▸ WHAT YOU ARE ASKED TO DO: Lines to restate from the data below: from the one containing "p = true ->" to the one containing "apply mapM_Some in", both included. Give them again exactly, and only them.

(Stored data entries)
· · · · · · ·

Lemma getSessionsForUser_run (u : string) (w : World) :
  fst (getSessionsForUser u w) =
    match coming w 0 with
    | Failed e => Rejected (Remote e)
    | Served _ =>
        match mapM (fun e =>
                      (fun p => session_of
                                  (p, embed_many w "enrollments" "session_id"
                                        (Only ["user_id"]) p))
                        <$> embed_one w "sessions" "session_id" e)
                (enrollments_of_user w u) with
        | Some ss => Resolved ss
        | None => Rejected (JsError "TypeError: Cannot read properties of null")
        end
    end.
Proof.
  unfold getSessionsForUser. unfold bind at 1. rewrite select_through_run.
  destruct (coming w 0); [|done].
  unfold bind at 1. cbn [throw_if_error error ret]. unfold bind at 1.
  cbn [deref data ret].
  rewrite (map_async_run _ (fun item => session_of <$> item)
             (JsError "TypeError: Cannot read properties of null")).
  2:{ intros [x|] w'; reflexivity. }
  cbn [fst]. unfold enrollments_of_user.
  set (l := List.filter _ _).
  match goal with |- match ?a with _ => _ end = match ?b with _ => _ end =>
    replace a with b; [done|] end.
  induction l as [|x l IH]; [done|]. cbn.
  destruct (embed_one w "sessions" "session_id" x); [|done]. cbn.
  by rewrite IH.
Qed.

Lemma related_back (e p : Row) :
  related "id" (get e "session_id") p = true ->
  related "session_id" (get p "id") e = true.
Proof.
  unfold related, get.
  destruct (e !! "session_id") as [k|] eqn:Ek; cbn [default]; [|done].
  intros H.
  assert (Hp : eq_holds p ("id", ToString k) = true) by (by destruct k).
  assert (Hk : k <> VNull /\ k <> VUndef) by (by destruct k).
  apply eq_holds_text in Hp as (v & Hv & Hvk). rewrite Hv. cbn [default].
  assert (Hnn : v <> VNull /\ v <> VUndef).
  { unfold eq_holds in H. cbn [fst snd] in H.
    destruct k; try done; rewrite Hv in H; by destruct v. }
  assert (He : eq_holds e ("session_id", ToString v) = true).
  { unfold eq_holds. cbn [fst snd]. rewrite Ek, Hvk.
    destruct Hk. destruct k; try done; apply String.eqb_refl. }
  destruct Hnn. by destruct v.
Qed.

(** X5. When getSessionsForUser returns, it returns one session per
    enrollment row of the user, and the roster of each names the user. *)
Theorem getSessionsForUser_rosters_name_the_user
    (w : World) (u : string) (ss : list LessonSession.t) :
  fst (getSessionsForUser u w) = Resolved ss ->
  length ss = length (enrollments_of_user w u) /\
  Forall (fun ls => exists v, v ∈ LessonSession.enrolledUserIds ls /\ ToString v = u) ss.
Proof.
  rewrite getSessionsForUser_run. destruct (coming w 0); [|done].
  destruct (mapM _ _) as [ss'|] eqn:Hss; [|done]. intros [= <-].
  apply mapM_Some in Hss. split; [symmetry; by eapply Forall2_length|].
  assert (Hall : Forall (fun e => e ∈ table w "enrollments" /\
                                  matches [("user_id", u)] e = true)
                   (enrollments_of_user w u)).
  { apply Forall_forall. intros e He. by apply filter_In_bool in He. }
  induction Hss as [|e ls l ss' He _ IH]; [constructor|].
  apply Forall_cons in Hall as [[Hin Hu] Hall]. constructor; [|by apply IH].
  destruct (embed_one w "sessions" "session_id" e) as [p|] eqn:Hp; [|done].
  injection He as <-. unfold session_of. cbn [LessonSession.enrolledUserIds snd].
  rewrite matches_one in Hu. apply eq_holds_text in Hu as (v & Hv & Hvu).
  exists v. split; [|done].
  unfold embed_many. rewrite <- list_fmap_compose.
  apply list_elem_of_fmap. exists e. split.
  - unfold compose, get. rewrite project_lookup by apply list_elem_of_here.
    by rewrite Hv.
  - apply filter_In_bool. split; [done|]. apply related_back.
    unfold embed_one in Hp.
    assert (p ∈ List.filter (related "id" (get e "session_id")) (table w "sessions")) as Hpin.
    { destruct (List.filter _ _); [done|]. injection Hp as ->. apply list_elem_of_here. }
    by apply filter_In_bool in Hpin as [_ ?].
Qed.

· · · · · · ·

▸ SOLUTION FOR THIS PROBLEM:
  related "id" (get e "session_id") p = true ->
  related "session_id" (get p "id") e = true.
Proof.
  unfold related, get.
  destruct (e !! "session_id") as [k|] eqn:Ek; cbn [default]; [|done].
  intros H.
  assert (Hp : eq_holds p ("id", ToString k) = true) by (by destruct k).
  assert (Hk : k <> VNull /\ k <> VUndef) by (by destruct k).
  apply eq_holds_text in Hp as (v & Hv & Hvk). rewrite Hv. cbn [default].
  assert (Hnn : v <> VNull /\ v <> VUndef).
  { unfold eq_holds in H. cbn [fst snd] in H.
    destruct k; try done; rewrite Hv in H; by destruct v. }
  assert (He : eq_holds e ("session_id", ToString v) = true).
  { unfold eq_holds. cbn [fst snd]. rewrite Ek, Hvk.
    destruct Hk. destruct k; try done; apply String.eqb_refl. }
  destruct Hnn. by destruct v.
Qed.

(** X5. When getSessionsForUser returns, it returns one session per
    enrollment row of the user, and the roster of each names the user. *)
Theorem getSessionsForUser_rosters_name_the_user
    (w : World) (u : string) (ss : list LessonSession.t) :
  fst (getSessionsForUser u w) = Resolved ss ->
  length ss = length (enrollments_of_user w u) /\
  Forall (fun ls => exists v, v ∈ LessonSession.enrolledUserIds ls /\ ToString v = u) ss.
Proof.
  rewrite getSessionsForUser_run. destruct (coming w 0); [|done].
  destruct (mapM _ _) as [ss'|] eqn:Hss; [|done]. intros [= <-].
  apply mapM_Some in Hss. split; [symmetry; by eapply Forall2_length|].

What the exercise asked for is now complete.